A causa della sua sintomatologia, la mononucleosi può essere facilmente confusa con una faringite o una tonsillite da streptococco (spesso, le due patologie peraltro vanno a braccetto).

Per una diagnosi certa di mononucleosi, si deve sottoporre il bambino a un prelievo del sangue che possa rilevare la presenza di anticorpi del virus. In tal senso, è possibile conoscere sia gli anticorpi che vengono prodotti in fase acuta (se presenti, rivelano uno stato ancora infettivo del bambino), sia gli anticorpi lasciati dalla malattia (immunità).

I sintomi della mononucleosi

Come si manifesta la mononucleosi nei bambini

La mononucleosi, dunque, si contrae spesso in modo asintomatico. Ma non sono pochi i casi in cui la malattia ha un esordio primario anche molto acuto e debilitante.

I sintomi si manifestano, di solito, in tetrade: affaticamento marcato, febbre (anche molto alta), faringite e linfoadenopatia (ingrossamento dei linfonodi). Di solito, la mononucleosi esordisce con una sensazione di malessere della durata di circa una settimana, seguita poi da faringite, febbre e ingrossamento evidente e palpabile dei linfonodi.

La stanchezza dovuta a mononucleosi può protrarsi per settimane, dopo una prima fase più acuta (della durata di circa 15 giorni), la faringite invece può manifestarsi in modo davvero debilitante impedendo al piccolo di mangiare e bere con facilità. Spesso, questo tipo di faringite viene confuso con l’infezione da streptococco, così come non è raro che lo streptococco vada a insediarsi sulla stessa mononucleosi, attraverso una sovrainfezione batterica.

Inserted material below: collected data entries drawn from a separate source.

(* ===== verification/VmAll.v ===== *)
(** * The table of the memory stressors

    The theorems about the whole table [vm_methods] and about [stress_vm_all()],
    which runs its entries in turn. *)

From S2P Require Import Prelude Mwc VmState VmMethods VmLogic VmProofs VmPatterns VmSwap VmBits VmPrime.

(** the sizes over which the walks in prime steps visit every byte: powers of
    two, and multiples of 256 (whole pages) with a factor coprime to 1511789 *)
Inductive good_size (sz : nat) : Prop :=
| good_pow2 (k : Z) (Hk : 6 <= k < 60) (Hsz : Z.of_nat sz = 2 ^ k)
| good_pages (k : Z) (Hk : 0 < k) (Hsz : Z.of_nat sz = 256 * k)
    (Hmax : Z.of_nat sz <= 2 ^ 35) (Hgcd : Z.gcd k PRIME_LOW = 1).

(** what a run relies on: a buffer of such a size at a proper address, and a
    platform whose reseeded generator does not keep drawing the same offsets *)
Record sound_run {M : Type} (pf : platform M) (fuel sz : nat) : Prop := SoundRun {
  sr_size : good_size sz;
  sr_base : 0 <= pf_base pf;
  sr_spread : forall k g, spread_over sz fuel (sz / 4096) (pf_reseed pf k g) }.

Section All.
Context {M : Type} `{!MemDevice M} `{!Healthy M} (pf : platform M) `{!SoundPlatform pf}.

Lemma good_size_facts sz :
  good_size sz ->
  (64 | sz)%nat /\ (8 | sz)%nat /\ (0 < sz)%nat /\ Z.of_nat sz < 2 ^ 60 /\ covers sz.
Proof.
  assert (forall q : Z, 0 < q -> Z.of_nat sz = 64 * q -> (64 | sz)%nat /\ (8 | sz)%nat /\ (0 < sz)%nat) as Hdiv.
  { intros q Hq Hs. repeat split; [exists (Z.to_nat q)|exists (8 * Z.to_nat q)%nat|]; lia. }
  intros [k Hk Hs|k Hk Hs Hmax Hg].
  - assert (2 ^ k = 64 * 2 ^ (k - 6)) as H64.
    { rewrite <- (Z.pow_add_r 2 6) by lia. f_equal. lia. }
    assert (0 < 2 ^ (k - 6)) by (apply Z.pow_pos_nonneg; lia).
    assert (2 ^ k < 2 ^ 60) by (apply Z.pow_lt_mono_r; lia).
    destruct (Hdiv (2 ^ (k - 6))) as (? & ? & ?); [done|lia|].
    repeat split; try done; [lia|]. replace sz with (Z.to_nat (2 ^ k)) by lia.
    apply covers_pow2. lia.
  - destruct (Hdiv (4 * k)) as (? & ? & ?); [lia|lia|].
    repeat split; try done; [lia|]. by apply (covers_pages sz k).
Qed.

(** A buffer that is a whole number of 64 byte lines is one of 8 byte words. *)
Lemma lines_words sz : (64 | sz)%nat -> (8 | sz)%nat.
Proof. intros [q Hq]. exists (8 * q)%nat. lia. Qed.

(** splits a statement about the table into one goal per entry *)
Ltac each_method := repeat apply Forall_cons_2; cbn [fst snd]; [..|apply Forall_nil_2].

Lemma vm_methods_pass fuel sz (s : vmst M) :
  sound_run pf fuel sz -> msize (mem s) = sz -> stop s = None -> statics_wf (vars s) ->
  Forall (fun m => passes (m.2 sz 0) s) (vm_methods_rest pf fuel).
Proof.
  intros [Hsz Hb Hsp] Hm Hst Hw. destruct (good_size_facts sz Hsz) as (H64 & H8 & H0 & Hmax & Hc).
  each_method; auto with vmpass.
Qed.

(** ** The table *)

(** the stressors whose verdict depends on the run not being cut short *)
Definition fragile : list string := ["galpat-0"; "galpat-1"; "gray"; "incdec"; "prime-incdec"].

(** each of the other stressors *)
Lemma vm_methods_pass_interrupted fuel sz max_ops (s : vmst M) :
  (64 | sz)%nat -> covers sz -> 0 <= pf_base pf -> msize (mem s) = sz -> statics_wf (vars s) ->
  Forall (fun m => passes (m.2 sz max_ops) s)
    (filter (fun m => m.1 ∉ fragile) (vm_methods_rest pf fuel)).
Proof.
  intros H64 Hc Hb Hm Hw. pose proof (lines_words sz H64).
  change (filter (fun m => m.1 ∉ fragile) (vm_methods_rest pf fuel)) with
    [ ("flip", stress_vm_flip pf); ("rowhammer", stress_vm_rowhammer pf);
      ("inc-nybble", stress_vm_inc_nybble pf); ("rand-set", stress_vm_rand_set pf);
      ("rand-sum", stress_vm_rand_sum pf); ("read64", stress_vm_read64);
      ("ror", stress_vm_ror pf); ("swap", stress_vm_swap pf);
      ("move-inv", stress_vm_moving_inversion pf); ("modulo-x", stress_vm_modulo_x pf);
      ("prime-0", stress_vm_prime_zero pf); ("prime-1", stress_vm_prime_one pf);
      ("prime-gray-0", stress_vm_prime_gray_zero pf);
      ("prime-gray-1", stress_vm_prime_gray_one pf);
      ("walk-0d", stress_vm_walking_zero_data pf);
      ("walk-1d", stress_vm_walking_one_data pf);
      ("walk-0a", stress_vm_walking_zero_addr pf);
      ("walk-1a", stress_vm_walking_one_addr pf);
      ("write64", stress_vm_write64); ("zero-one", stress_vm_zero_one pf) ].
  each_method; auto with vmpass.
Qed.

(** (C1) On sound memory no stressor of the table but "all" itself reports an error: each call returns 0, stays inside the
    buffer, ends, and [stress_vm_check()] stays silent.  For the five fragile methods (galpat-0, galpat-1, gray, incdec,
    prime-incdec) this holds of a call that is not cut short: the flag is not cleared and there is no limit of operations; for
    the twenty others however the call is interrupted.  The size of the buffer is a power of two from 2^6 to 2^59, or
    at most 2^35 and 256 times a number coprime to 1511789 = 491 * 3079 (so not a multiple of 491 pages); a reseeded
    generator draws enough different offsets, without which the loops of galpat would not end; touching the pages keeps their contents. *)
Theorem vm_methods_sound fuel sz max_ops (s : vmst M) (name : string) (func : nat -> Z -> vm M Z) :
  sound_run pf fuel sz -> msize (mem s) = sz -> statics_wf (vars s) ->
  (name, func) ∈ vm_methods_rest pf fuel -> (name ∈ fragile -> stop s = None /\ max_ops = 0) ->
  passes (func sz max_ops) s.
Proof.
  intros Hr Hm Hw Hin Hf. destruct (decide (name ∈ fragile)) as [Hfr|Hfr].
  - destruct (Hf Hfr) as [Hst ->]. pose proof (vm_methods_pass fuel sz s Hr Hm Hst Hw) as H.
    by eapply Forall_forall in H; [|exact Hin].
  - pose proof Hr as [Hsz Hb _]. destruct (good_size_facts sz Hsz) as (H64 & _ & _ & _ & Hc).
    pose proof (vm_methods_pass_interrupted fuel sz max_ops s H64 Hc Hb Hm Hw) as H.
    rewrite Forall_forall in H. apply (H (name, func)). by apply list_elem_of_filter.
Qed.

(** The other stressors give no false alarm even when the alarm clears
    the flag in the middle of a pass or the operation limit ends it. *)
Theorem vm_methods_interruptible fuel sz max_ops (s : vmst M) :
  (64 | sz)%nat -> covers sz -> 0 <= pf_base pf -> msize (mem s) = sz -> statics_wf (vars s) ->
  Forall (fun m => passes (m.2 sz max_ops) s)
    (filter (fun m => m.1 ∉ fragile) (vm_methods_rest pf fuel)).
Proof. apply vm_methods_pass_interrupted. Qed.

(** ** The stressor "all" *)

(** [N] calls of [stress_vm_all()] *)
Fixpoint all_runs (N : nat) (fuel sz : nat) : vm M (list Z) :=
  match N with
  | O => mret []
  | S N => e ← stress_vm_all pf fuel sz 0; r ← all_runs N fuel sz; mret (e :: r)
  end.

Lemma stress_vm_all_step fuel sz (s : vmst M) :
  sound_run pf fuel sz -> msize (mem s) = sz -> stop s = None -> statics_wf (vars s) ->
  (1 <= all_i (vars s) <= 25)%nat ->
  exists s', stress_vm_all pf fuel sz 0 s = (Go 0, s') /\
    msize (mem s') = sz /\ fails s' = fails s /\ statics_wf (vars s') /\ stop s' = None /\
    all_i (vars s') = (if decide (all_i (vars s) = 25%nat) then 1%nat else S (all_i (vars s))).
Proof.
  intros Hr Hm Hst Hw Hi. pose proof (vm_methods_pass fuel sz s Hr Hm Hst Hw) as Hall.
  unfold stress_vm_all, gets. set (i := all_i (vars s)) in *.
  assert (exists m, vm_methods_rest pf fuel !! (i - 1)%nat = Some m) as [[name func] Hf].
  { apply lookup_lt_is_Some_2. change (length (vm_methods_rest pf fuel)) with 25%nat. lia. }
  eapply Forall_lookup_1 in Hall as (s' & Hrun & Hm' & Hfl & Hw' & Ha & Hst'); [|exact Hf].
  cbn [snd] in Hrun. unfold mbind, vm_bind. cbv beta iota. fold i. rewrite Hf, Hrun. unfold upd_vars, modify.
  eexists. split; [reflexivity|]. cbn. rewrite Hfl, Hm'. repeat split; try done; try apply Hw'; auto.
  case_decide as H25.
  - by rewrite H25.
  - destruct (vm_methods_rest pf fuel !! i) eqn:Hl; [done|].
    apply lookup_ge_None in Hl. change (length (vm_methods_rest pf fuel)) with 25%nat in Hl. lia.
Qed.

(** Any number of calls of [stress_vm_all()] on sound memory report no
    error, and they take the 25 entries of the table in turn. *)
Theorem stress_vm_all_rotates N fuel sz (s : vmst M) :
  sound_run pf fuel sz -> msize (mem s) = sz -> stop s = None -> statics_wf (vars s) ->
  (1 <= all_i (vars s) <= 25)%nat ->
  exists s', all_runs N fuel sz s = (Go (replicate N 0), s') /\ fails s' = fails s /\
    all_i (vars s') = ((all_i (vars s) - 1 + N) mod 25 + 1)%nat.
Proof.
  intros Hr. revert s. induction N as [|N IH]; intros s Hm Hst Hw Hi.
  - exists s. split; [done|]. split; [done|].
    rewrite Nat.add_0_r, Nat.mod_small by lia. lia.
  - destruct (stress_vm_all_step fuel sz s Hr Hm Hst Hw Hi) as (s1 & Hrun & Hm1 & Hf1 & Hw1 & Hst1 & Ha1).
    destruct (IH s1) as (s2 & Hrun2 & Hf2 & Ha2); try done.
    { rewrite Ha1. case_decide; lia. }
    exists s2. cbn [all_runs]. unfold mbind, vm_bind. rewrite Hrun, Hrun2. split; [done|].
    split; [congruence|]. rewrite Ha2, Ha1. case_decide as H25.
    + rewrite H25. replace (25 - 1 + S N)%nat with (1 - 1 + N + 1 * 25)%nat by lia.
      by rewrite Nat.Div0.mod_add.
    + do 2 f_equal. lia.
Qed.

End All.

(** ** Witnesses: a machine with one page *)

Definition demo_pf : platform ram :=
  Platform 4096 (fun _ r => enclave_mwc_reseed r) (fun _ m => m) true true.
Definition demo_state (sz : nat) : vmst ram :=
  VmSt (replicate sz 7) mwc_init 0 0 0 None 0 0 statics_init [].

#[export] Instance demo_pf_sound : SoundPlatform demo_pf.
Proof. by split. Qed.

Lemma demo_run : sound_run demo_pf 1 4096.
Proof.
  split; [by apply (good_pow2 _ 12)|done|]. intros k g t _.
  replace (4096 / 4096)%nat with 1%nat by (symmetry; apply Nat.div_same; lia).
  reflexivity.
Qed.

Lemma demo_wf : statics_wf statics_init.
Proof. by vm_compute. Qed.

Lemma vm_methods_sound_witness :
  passes (stress_vm_galpat_zero demo_pf 1 4096 0) (demo_state 4096).
Proof.
  apply (vm_methods_sound demo_pf 1 4096 0 (demo_state 4096) "galpat-0");
    [exact demo_run|apply length_replicate|exact demo_wf|right; left|split; reflexivity].
Defined.

Lemma vm_methods_interruptible_witness :
  Forall (fun m => passes (m.2 64%nat 3) (demo_state 64))
    (filter (fun m => m.1 ∉ fragile) (vm_methods_rest demo_pf 1)).
Proof.
  apply (vm_methods_interruptible demo_pf);
    [by exists 1%nat|apply (covers_pow2 6); lia|done|reflexivity|exact demo_wf].
Defined.

Lemma stress_vm_all_rotates_witness :
  exists s', all_runs demo_pf 30 1 4096 (demo_state 4096) = (Go (replicate 30 0), s') /\
    fails s' = [] /\ all_i (vars s') = 6%nat.
Proof.
  apply (stress_vm_all_rotates demo_pf 30 1 4096 (demo_state 4096));
    [exact demo_run|apply length_replicate|reflexivity|exact demo_wf|simpl; lia].
Defined.
(* ===== verification/VmFaults.v ===== *)
(** * What the stressors detect, and the alarms that are false

    Memory with stuck bits: zero-one counts them exactly, and the walking bits
    find every byte that has one.  Sound memory: the sizes and the interruptions
    for which a stressor reports errors that are not there. *)

From S2P Require Import Prelude Mwc VmState VmMethods VmLogic VmProofs VmPatterns VmBits VmPrime VmAll.

Section Faults.
Context (stuck1 stuck0 : nat -> Z).
Context (H1 : forall i, fits 8 (stuck1 i)) (H0 : forall i, fits 8 (stuck0 i)).
Context (Hdis : forall i, stuck1 i .& stuck0 i = 0).
Abbreviation M := (faulty stuck1 stuck0).
Abbreviation rd := (faulty_read stuck1 stuck0).
Context (pf : platform M) `{!SoundPlatform pf}.

Lemma rd_fits i x : fits 8 x -> fits 8 (rd i x).
Proof.
  intros Hx. unfold faulty_read. apply fits_lor; [done| |apply H1].
  apply fits_of_bits; [done| |].
  - apply Z.ldiff_nonneg. unfold fits in Hx. lia.
  - intros k Hk. rewrite Z.ldiff_spec. by rewrite (fits_testbit_high 8 x).
Qed.

(** ** The rules of the accesses *)

Lemma tri_st_faulty E R n fl ns F g e v i x :
  (i < n)%nat ->
  triple E R (At n fl ns F g e v) (st i x : vm M unit)
    (fun _ => At n fl ns (fill i 1 (fun i => rd i (u8 x)) F) g e v).
Proof.
  intros Hi s (Hfr & HF & Hr). pose proof Hfr as (Hn & Hfl & Hns). unfold st.
  rewrite Hn, decide_True by done. simpl. repeat split; simpl; try done; try apply Hr.
  - rewrite length_insert. apply Hn.
  - intros j Hj. unfold fill. simpl in Hn. case_decide as Hd.
    + replace j with i by lia. rewrite list_lookup_insert_eq by lia. simpl.
      apply u8_small, rd_fits, u8_fits.
    + rewrite list_lookup_insert_ne by lia. by apply (HF j).
Qed.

La linfoadenopatia può coinvolgere qualsiasi gruppo di linfonodi (collo, ascelle, inguine) e di solito è simmetrica, mentre l’adenopatia cervicale anteriore e posteriore è rilevante (fonte Merck & Co.).

Spesso, in concomitanza con un’infezione primaria da mononucleosi, si manifesta anche splenomegalia (ingrossamento della milza, soprattutto durante la seconda e la terza settimana della malattia) che può essere rilevata dal medico con la palpazione, così come non è rara una lieve epatomegalia (ingrossamento del fegato). A volte, a questo quadro, si associano anche eruzioni maculopapulari (macchie rosse a papula) o un edema periorbitale (gonfiore caratteristico attorno agli occhi).

Quanto dura e come si cura

La terapia

La mononucleosi è una malattia infettiva che, di norma, non necessita di antibiotico. Infatti, si tratta di una malattia autolimitata, la cui fase acuta dura circa due settimane.

Solitamente, il rientro a scuola (o in generale in comunità) del bambino è previsto entro circa due settimane. La stanchezza lasciata dalla mononucleosi, invece, può persistere anche per un mese (o più mesi, nei casi più gravi). La terapia, dunque, è solo di supporto e consta solitamente nella somministrazione di un antipiretico (il paracetamolo è il farmaco di elezione), evitando invece l‘acido acetilsalicilico per scongiurare il rischio di Sindrome di Reye.

L’antibiotico, di norma, non serve e viene prescritto dal pediatra solo per prevenire o curare una possibile sovrainfezione batterica da streptococco. La cura primaria, in caso, di mononucleosi, è infatti il riposo a letto. Affiancato da una corretta idratazione e da alimentazione adeguata.

Se la mononucleosi provoca ingrossamento di milza e/o fegato, è necessario sospendere le attività sportive del piccolo per alcune settimane dalla fine della fase acuta della malattia. Soprattutto se si tratta di attività che prevedono contatto fisico (sussiste, infatti, il rischio di rottura della milza).